従魔屋でよく見る従魔や全く見たことがない従魔など、いろいろいるので待ち時間も結構飽きない。サイに似た重量級の魔物にワニのような爬虫類っぽい魔物などまるで動物園に来たような気分になる。
これだけ魔物がいれば魔物同士の喧嘩になってもおかしくないが、従魔なのできちんとしつけられており皆借りてきた猫のようにおとなしい。
30分ほど並び千夏達の順番になる。申し込み用紙にコムギの名前や魔物の種別などを記載する。
「最後に疫病検査だ」
受付にいた中年男性がコムギの腕を軽く針のようなもので突く。針の色が変わると疫病にかかっているらしい。コムギは健康そのものだったので、特に問題はなかった。
最後に明日の予選の説明が書かれた紙と、受付番号札を渡される。受付番号は89番。ゴロ合わせ的には「厄」である。いまいちな番号に千夏は眉を寄せる。

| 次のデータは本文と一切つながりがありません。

(** * FILDOS storage allowance and persistence engine

    A shallow embedding of [src/utils/calculateStorageMetrics.ts] and of the
    payment-action part of the storage manager component, with the
    JavaScript values they compute on:

    - [bigint] is [Z]; bigint division truncates toward zero and raises a
      [RangeError] on a zero divisor;
    - [number] is an IEEE 754 binary64 value, taken from the Standard
      Library's executable specification [SpecFloat] at precision 53 and
      maximal exponent 1024, so that [Number(b)], [/] and the comparisons
      round exactly as the JavaScript engine does;
    - a call that can throw returns a [JsResult]. *)

From Stdlib Require Import ZArith Bool List String Lia.
From Stdlib Require Import Floats.SpecFloat.
From Stdlib Require Import Reals Lra.
Import ListNotations.

Local Open Scope Z_scope.

(** ** JavaScript values *)

Module Js.

Inductive Error :=
| RangeError
| TypeError
| Rejected (reason : string).

Inductive JsResult (A : Type) :=
| Ok (a : A)
| Throw (e : Error).
Arguments Ok {A} a.
Arguments Throw {A} e.

Definition bind {A B} (r : JsResult A) (k : A -> JsResult B) : JsResult B :=
  match r with
  | Ok a => k a
  | Throw e => Throw e
  end.

(** [try { body } catch { handler }] for a body whose effect is its value. *)
Definition try_catch {A} (body : JsResult A) (handler : Error -> A) : A :=
  match body with
  | Ok a => a
  | Throw e => handler e
  end.

(** *** number: binary64 *)

Definition prec : Z := 53.
Definition emax : Z := 1024.

Definition number := spec_float.

Definition Infinity : number := S754_infinity false.
Definition NaN : number := S754_nan.
Definition zero : number := S754_zero false.

(** [Number(b)] for a bigint [b]: the nearest binary64, ties to even. *)
Definition Number (b : Z) : number := binary_normalize prec emax b 0 false.

(** [x / y] on numbers. *)
Definition div (x y : number) : number := SFdiv prec emax x y.

(** [x <= y] on numbers (false when either side is NaN). *)
Definition leb (x y : number) : bool := SFleb x y.

(** The integer [n] with [n * 2^-k] the value of a finite number of
    negative exponent [-k]; used to compare a number with a bigint
    without rounding either. *)
Definition signed (s : bool) (m : positive) : Z := cond_Zopp s (Zpos m).
(** C6, amended, on the NodeFlow of one seed with two neighbours and a
    self-loop. *)
Lemma initial_embedding_by_type_witness :
  exists fr0,
    embedded Example.encoder Example.ndata Example.nf = Some fr0 /\
    forall i k p,
      nth_error (layer_parent_nid Example.nf i) k = Some p ->
      exists r nid e,
        cell fr0 i k = Some r /\
        data r = Example.ndata p /\
        nth_error (layer_nid Example.nf i) k = Some nid /\
        match type (Example.ndata p) with
        | USER =>
            let ue := user_emb Example.encoder in
            e = embed (UserEmbedding.node_emb ue) (nid + 1) /\
            In e (UserEmbedding.node_emb ue) /\
            h r = Some
              (vadd e
                 (vadd (vadd (vadd (embed (UserEmbedding.emb_age ue)
                                      (age (Example.ndata p)))
                                   (embed (UserEmbedding.emb_gender ue)
                                      (gender (Example.ndata p))))
                             (embed (UserEmbedding.emb_occupation ue)
                                (occupation (Example.ndata p))))
                       (embed (UserEmbedding.emb_zip ue) (zip (Example.ndata p)))))
        | MOVIE =>
            let me := movie_emb Example.encoder in
            e = embed (MovieEmbedding.node_emb me) (nid + 1) /\
            In e (MovieEmbedding.node_emb me) /\
            h r = Some
              (vadd e
                 (vadd (embed (MovieEmbedding.emb_year me) (year (Example.ndata p)))
                       (LeakyReLU slope
                          (dense (MovieEmbedding.proj_genre_dense me)
                             (genre (Example.ndata p))))))
        end.
Proof.
  apply (initial_embedding_by_type Example.encoder Example.ndata Example.nf);
    simpl; discriminate.
Defined.

Lemma nth_error_scores (h_users h_items : list vec) (user_biases item_biases : list R) :
  forall t hu hi bu bi,
    nth_error h_users t = Some hu -> nth_error h_items t = Some hi ->
    nth_error user_biases t = Some bu -> nth_error item_biases t = Some bi ->
    nth_error (DotDecoder.scores h_users h_items user_biases item_biases) t
    = Some (dot hu hi + bu + bi).
Proof.
  revert h_items user_biases item_biases.
  induction h_users as [|a h_users IH];
    intros [|b h_items] [|c user_biases] [|d item_biases] [|t] hu hi bu bi H1 H2 H3 H4;
    simpl in *; try discriminate.
  - congruence.
  - now apply IH.
Qed.

Lemma length_scores (h_users h_items : list vec)
    (user_biases item_biases : list R) (n : nat) :
  length h_users = n -> length h_items = n ->
  length user_biases = n -> length item_biases = n ->
  length (DotDecoder.scores h_users h_items user_biases item_biases) = n.
Proof.
  revert h_users h_items user_biases item_biases.
  induction n as [|n IH];
    intros [|a h_users] [|b h_items] [|c user_biases] [|d item_biases] H1 H2 H3 H4;
    simpl in *; try discriminate; try reflexivity.
  f_equal. apply IH; lia.
Qed.

Lemma gather_biases (bs : list R) (ids : list nat) :
  Forall (fun u => (u + 1 < length bs)%nat) ids ->
  gather bs (map (fun u => (u + 1)%nat) ids)
  = Some (map (fun u => nth (u + 1) bs 0) ids).
Proof.
  induction 1 as [|u ids Hu _ IH]; simpl; [reflexivity|].
  rewrite IH. rewrite (nth_error_nth' bs 0 Hu). reflexivity.
Qed.

(** C9.  The decoder scores pair [t] of a batch by the dot product of the
    two embeddings plus the bias of the user node plus the bias of the item
    node; both biases are read in the one vector [biases], at the node id
    plus one. *)
Theorem DotDecoder_score (self : DotDecoder.t) (h_users h_items : list vec)
    (users items : list nat) :
  length h_users = length users ->
  length h_items = length users ->
  length items = length users ->
  Forall (fun u => (u + 1 < length (DotDecoder.biases self))%nat) users ->
  Forall (fun v => (v + 1 < length (DotDecoder.biases self))%nat) items ->
  exists out,
    DotDecoder.forward self h_users h_items users items = Some out /\
    length out = length users /\
    forall t hu hi u v,
      nth_error h_users t = Some hu -> nth_error h_items t = Some hi ->
      nth_error users t = Some u -> nth_error items t = Some v ->
      nth_error out t
      = Some (dot hu hi + DotDecoder.node_bias self u + DotDecoder.node_bias self v).
Proof.
  intros L1 L2 L3 HU HI. unfold DotDecoder.forward.
  rewrite (gather_biases _ users HU), (gather_biases _ items HI).
  eexists. split; [reflexivity|]. split.
  - apply length_scores; rewrite ?length_map; lia.
  - intros t hu hi u v H1 H2 H3 H4.
    apply nth_error_scores; try assumption.
    + rewrite nth_error_map, H3. reflexivity.
    + rewrite nth_error_map, H4. reflexivity.
Qed.
(** * The netCDF-4 metadata index and attribute store

    A shallow embedding of two translation units of the netCDF-4 library:

    - the object index [NCindex] (ncindex.c): a vector of metadata objects
      in declaration order, optionally doubled by a name hash table
      (the code under [#ifdef NCIUSEHASH]);
    - the attribute functions of libsrc4/nc4attr.c: [nc4_get_att],
      [NC4_inq_att], [NC4_inq_attid], [NC4_rename_att], [NC4_del_att],
      [NC4_put_att].

    Conventions of the embedding.

    - A C function that updates the file metadata becomes a function from
      the state before the call to an [outcome]: either the returned error
      code with the state after the call, or a crash (a read through a NULL
      pointer, a failed [assert]).
    - A pointer to an object held by an index is its position in the
      index's vector: every slot of an attribute vector holds an object of
      its own, so positions and pointers correspond one to one.
    - Output parameters ([nc_type *xtype], [size_t *lenp], ...) are given as
      booleans saying whether the pointer is non-NULL; the values written
      through them are returned in a record of options.
    - Code of the library that is not part of the two translation units
      (the vector [NClist], the hash table [NC_hashmap], the type catalogue,
      the name checker, the HDF5 layer) is either modelled from the written
      specification, and marked so, or taken as a parameter. *)

From Stdlib Require Import ZArith String Ascii List Bool Lia.
From stdpp Require Import base tactics option list numbers strings.
(** * Trading knowledge retrieval engine: a shallow embedding

    The development follows [trading_retrieval_system.py]:
    the class [TradingKnowledgeRetriever] with its construction, index
    build, persistence and the three retrieval methods.  What the program
    takes from outside (the embedding provider, the FAISS nearest-neighbour
    search, the BM25 term weights, the checks of the text splitter's
    constructor, the order in which the thread pool completes its files,
    MD5 and the wall clock) is collected in the class [Externals]; a PDF
    is represented by the chunks the chunker makes of it; everything the
    repository itself writes is a definition below.  Methods run in a
    small state-and-exception monad over the retriever object, the file
    system and the clock. *)

From Stdlib Require Import ZArith Lia Sorted Permutation.
From stdpp Require Import base option list sorting gmap strings pretty.

Open Scope Z_scope.

(** ** Python primitives used by the source *)

Module Py.

(** [l[:k]] for a signed [k]: a negative bound counts from the end. *)
Definition slice_to {A : Type} (l : list A) (k : Z) : list A :=
  if 0 <=? k then take (Z.to_nat k) l
  else take (Z.to_nat (Z.of_nat (length l) + k)) l.

(** [l[-k:]]: the start index is [-k]; a negative start counts from the
    end and is clamped at the front, so [l[-0:]] is the whole list. *)
Definition slice_last {A : Type} (l : list A) (k : Z) : list A :=
  let start := - k in
  if start <? 0 then drop (Z.to_nat (Z.of_nat (length l) + start)) l
  else drop (Z.to_nat start) l.

(** [l[::-1]] *)
Definition reversed {A : Type} (l : list A) : list A := reverse l.

(** [k or default] on an optional integer: [None] and [0] are falsy. *)
Definition int_or (k : option Z) (default : Z) : Z :=
  match k with
  | Some z => if z =? 0 then default else z
  | None => default
  end.

(** Truthiness of a [str]. *)
Definition str_truthy (s : string) : bool :=
  match s with EmptyString => false | _ => true end.

(** Truthiness of an optional [str] ([None] and [""] are falsy). *)
Definition opt_str_truthy (s : option string) : bool :=
  match s with Some s => str_truthy s | None => false end.

(** Truthiness of a list. *)
Definition list_truthy {A : Type} (l : list A) : bool :=
  match l with [] => false | _ => true end.

(** Truthiness of a [dict]: the empty dictionary is falsy. *)
Definition dict_truthy {V : Type} (d : gmap string V) : bool :=
  negb (bool_decide (dom d = (∅ : gset string))).

(** [needle in hay] on strings. *)
Fixpoint str_contains (needle hay : string) : bool :=
  match hay with
  | EmptyString => String.prefix needle EmptyString
  | String _ rest => String.prefix needle hay || str_contains needle rest
  end.

(** White space as [str.split()] and [str.strip()] see it, among the
    first 256 code points: the ASCII separators, NEL and the no-break
    space. *)
Definition is_space (c : Ascii.ascii) : bool :=
  let n := Ascii.nat_of_ascii c in
  ((9 <=? n)%nat && (n <=? 13)%nat) || ((28 <=? n)%nat && (n <=? 32)%nat)
  || (n =? 133)%nat || (n =? 160)%nat.

Fixpoint split_go (tok : string) (s : string) : list string :=
  match s with
  | EmptyString => if str_truthy tok then [tok] else []
  | String c rest =>
      if is_space c
      then (if str_truthy tok then tok :: split_go EmptyString rest
            else split_go EmptyString rest)
      else split_go (tok +:+ String c EmptyString) rest
  end.

(** [s.split()]: maximal runs of non-space characters. *)
Definition split (s : string) : list string := split_go EmptyString s.

End Py.

(** ** numpy *)

Module Np.

(** Insertion of an (index, key) pair in front of the first element whose
    key is not smaller: elements with equal keys keep their order. *)
Fixpoint insert (x : nat * Z) (l : list (nat * Z)) : list (nat * Z) :=
  match l with
  | [] => [x]
  | y :: l' => if x.2 <=? y.2 then x :: l else y :: insert x l'
  end.

Definition isort (l : list (nat * Z)) : list (nat * Z) :=
  foldr insert [] l.

Definition enumerate (a : list Z) : list (nat * Z) :=
  zip (seq 0 (length a)) a.

(** [np.argsort(a)]: the indices of [a] in ascending order of key.
    numpy sorts short arrays by insertion, which leaves equal keys in
    index order; that order is what is modelled here. *)
Definition argsort (a : list Z) : list nat := (isort (enumerate a)).*1.

(** Ascending order on (index, key) pairs: by key, then by index. *)
Definition plt (x y : nat * Z) : Prop :=
  x.2 < y.2 \/ (x.2 = y.2 /\ (x.1 < y.1)%nat).

(** Index [i] ranks above index [j] in [scores]: its score is higher,
    or the scores are equal and [i] is the later index. *)
Definition outranks (scores : list Z) (i j : nat) : Prop :=
  exists si sj, scores !! i = Some si /\ scores !! j = Some sj /\
                (sj < si \/ (sj = si /\ (j < i)%nat)).

End Np.

(** ** Data model *)

(** A chunk: [langchain]'s [Document]. *)
Record Document := {
  page_content : string;
  metadata : list (string * string)
}.

Record RetrievalConfig := {
  embedding_model : string;
  base_url : option string;
  chunk_size : Z;
  chunk_overlap : Z;
  top_k_retrieval : Z;
  pdf_folder : string;
  faiss_index_path : string;
  bm25_data_path : string;
  max_workers : Z;
  batch_size : Z;
  similarity_threshold : Z;
  enable_caching : bool;
  cache_ttl : Z
}.

(** The dataclass defaults. *)
Definition RetrievalConfig_default : RetrievalConfig := {|
  embedding_model := "text-embedding-3-small";
  base_url := None;
  chunk_size := 1000;
  chunk_overlap := 200;
  top_k_retrieval := 5;
  pdf_folder := "TradingKB";
  faiss_index_path := "faiss_index";
  bm25_data_path := "bm25_data.pkl";
  max_workers := 4;
  batch_size := 10;
  similarity_threshold := 0;
  enable_caching := true;
  cache_ttl := 3600
|}.

(** Scores and times are numbers that the source only compares, subtracts
    and copies; they are integers here. *)
Record RetrievalResult := {
  res_documents : list Document;
  res_scores : list Z;
  res_retrieval_time : Z;
  res_method_used : string;
  res_query_hash : string;
  res_total_candidates : nat
}.

(** A value of [query_cache]: [{"result": ..., "timestamp": ...}]. *)
Record CacheEntry := {
  entry_result : RetrievalResult;
  entry_timestamp : Z
}.

(** Exceptions; an exception of the embedding provider carries [str(e)]. *)
Inductive exn :=
| ValueError (msg : string)
| FileNotFoundError (msg : string)
| IndexError
| AttributeError
| ZeroDivisionError
| OSError
| RuntimeError
| UnpicklingError
| KeyError (key : string)
| AssertionError
| ProviderError (msg : string).

(** The message of line 432. *)
Definition UnknownMethodError (method : string) : exn :=
  ValueError ("Unknown retrieval method: " +:+ method).

(** The message of line 411. *)
Definition NotLoadedError : exn :=
  ValueError
    "Retrieval system not loaded. Please build or load the system first.".

(** [str(e)] *)
Definition exn_str (e : exn) : string :=
  match e with
  | ValueError m | FileNotFoundError m | ProviderError m => m
  | IndexError => "list index out of range"
  | AttributeError => "'NoneType' object has no attribute 'embed_query'"
  | ZeroDivisionError => "division by zero"
  | OSError => "Read-only file system"
  | RuntimeError => "could not read index"
  | UnpicklingError => "invalid load key"
  | KeyError k => k
  | AssertionError => ""
  end.

(** An [OpenAIEmbeddings] client is its keyword arguments. *)
Record Embeddings := {
  model : string;
  openai_api_key : string;
  openai_api_base : option string
}.

Definition Vector := list Z.

(** A [FAISS] vector store: the embedding client it was given and the
    chunks with their vectors, in insertion order. *)
Record FAISS := {
  embedding_function : option Embeddings;
  docstore : list (Document * Vector)
}.

(** A [BM25Okapi] object: what its constructor keeps of the corpus. *)
Record BM25Okapi := {
  corpus_size : nat;
  doc_len : list nat;
  doc_freqs : list (gmap string nat)
}.

Record TradingKnowledgeRetriever := {
  config : RetrievalConfig;
  embeddings : option Embeddings;
  vector_store : option FAISS;
  bm25 : option BM25Okapi;
  documents : list Document;
  query_cache : option (gmap string CacheEntry)
}.

(** ** The file system *)

(** A file that exists either unpickles to a value or fails to. *)
Inductive file (A : Type) :=
| Corrupt
| Stored (a : A).
Arguments Corrupt {A}.
Arguments Stored {A} a.

(** The dictionary pickled by [_save_indices]; a key may be absent in a
    file written by something else, and a value that is present has the
    type [_save_indices] gives it. *)
Record Pickle := {
  pk_bm25 : option (option BM25Okapi);
  pk_documents : option (list Document);
  pk_config : option RetrievalConfig
}.

(** A PDF file is represented by the chunks [process_single_pdf] makes
    of it (none when extraction fails). *)
Record Disk := {
  folders : gmap string (list (list Document));
  faiss_files : gmap string (file (list (Document * Vector)));
  pickle_files : gmap string (file Pickle);
  read_only : bool
}.

(** ** The world a method runs in, and the monad of methods *)

Record World := {
  self : TradingKnowledgeRetriever;
  disk : Disk;
  ticks : nat
}.

(** A method either returns or raises, and in both cases leaves a world
    behind: assignments made before a [raise] stay. *)
Definition M (A : Type) : Type := World -> (exn + A) * World.

Definition ret {A : Type} (a : A) : M A := fun w => (inr a, w).

Definition raise {A : Type} (e : exn) : M A := fun w => (inl e, w).

Definition bind {A B : Type} (m : M A) (f : A -> M B) : M B :=
  fun w =>
    match m w with
    | (inr a, w') => f a w'
    | (inl e, w') => (inl e, w')
    end.

(** [try: m except Exception as e: h e] *)
Definition try_except {A : Type} (m : M A) (h : exn -> M A) : M A :=
  fun w =>
    match m w with
    | (inr a, w') => (inr a, w')
    | (inl e, w') => h e w'
    end.

(** A result of a call that does not touch the world. *)
Definition lift {A : Type} (r : exn + A) : M A := fun w => (r, w).

Definition get_self : M TradingKnowledgeRetriever :=
  fun w => (inr (self w), w).

Definition set_self (s : TradingKnowledgeRetriever) : M unit :=
  fun w => (inr tt, {| self := s; disk := disk w; ticks := ticks w |}).

(** The world after one more reading of the clock. *)
Definition tick (w : World) : World :=
  {| self := self w; disk := disk w; ticks := S (ticks w) |}.

Definition get_disk : M Disk := fun w => (inr (disk w), w).

Definition set_disk (d : Disk) : M unit :=
  fun w => (inr tt, {| self := self w; disk := d; ticks := ticks w |}).

Declare Scope py_scope.
Delimit Scope py_scope with py.
Notation "x <- m ;; k" := (bind m (fun x => k))
  (at level 100, m at next level, right associativity) : py_scope.
Notation "m ;;; k" := (bind m (fun _ => k))
  (at level 100, right associativity) : py_scope.

Notation "x <-! r ;; k" :=
  (match r with inl e => inl e | inr x => k end)
  (at level 100, r at next level, right associativity) : py_scope.

Open Scope py_scope.

(** ** What the program takes from outside *)

Class Externals := {
  (** [hashlib.md5(s.encode()).hexdigest()] *)
  md5 : string -> string;
  (** the successive readings of [time.time()] *)
  clock : nat -> Z;
  (** [os.getenv("OPENAI_API_KEY")] *)
  getenv_OPENAI_API_KEY : option string;
  (** the message of the exception, if any, that constructing an
      [OpenAIEmbeddings] client from its keyword arguments raises *)
  OpenAIEmbeddings_error : Embeddings -> option string;
  (** one call of the embedding provider through a client: the vector, or
      the message of the exception it raises *)
  provider : Embeddings -> string -> string + Vector;
  (** nearest-neighbour search of the FAISS index: the hits for a query
      vector and a requested count, best first, with their distances *)
  faiss_search : list (Document * Vector) -> Vector -> Z -> list (Document * Z);
  (** the BM25 score of the corpus entry at an index for a token list *)
  bm25_score : BM25Okapi -> list string -> nat -> Z;
  (** the message of the [ValueError], if any, that constructing a
      [RecursiveCharacterTextSplitter] with a chunk size and a chunk overlap
      raises *)
  TextSplitter_error : Z -> Z -> option string;
  (** whatever else the library checks, it refuses an overlap larger than
      the chunk size *)
  TextSplitter_overlap :
    forall chunk_size chunk_overlap,
      chunk_size < chunk_overlap ->
      TextSplitter_error chunk_size chunk_overlap <> None;
  (** the order in which the thread pool completes the files it was given
      (each file stands for its chunks): some rearrangement of them *)
  completion_order : list (list Document) -> list (list Document);
  completion_order_Permutation :
    forall files, completion_order files ≡ₚ files
}.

タマとコムギにねだられ、闘技場近くのオープンカフェで予選の説明の紙を読み上げる。
「えーっと。本選にいけるは12匹の魔物である。去年の優勝した従魔と準優勝した従魔は、シードで予選なし。したがって、予選は10ブロックに分かれて集団戦闘となる。勝ち残った一匹が本選出場になるみたい」
「つまり、予選では全部を倒せばいいんだな」
レオンの言葉に千夏はうなづく。
「それもそうなんだけど、最後まで立っていればいいのよ。予選で負けとなるケースは、闘技場の舞台から落ちた場合や、失神して動けなくなったとき。それにほかの従魔を殺してしまった場合が負けよ。危なくなったら主人が闘技場を降りるように従魔に命令するようにと書いてあるわ」
「コムギだったら大抵の攻撃をよけられるから、混戦のときは回避に重点を置いたほういいんじゃないかな。下手に目立つ攻撃をしてほかの従魔から一斉に攻撃されても困るし」
リルは足元で興奮して尻尾をぶんぶんと振り回しているコムギの頭を撫でながら提案する。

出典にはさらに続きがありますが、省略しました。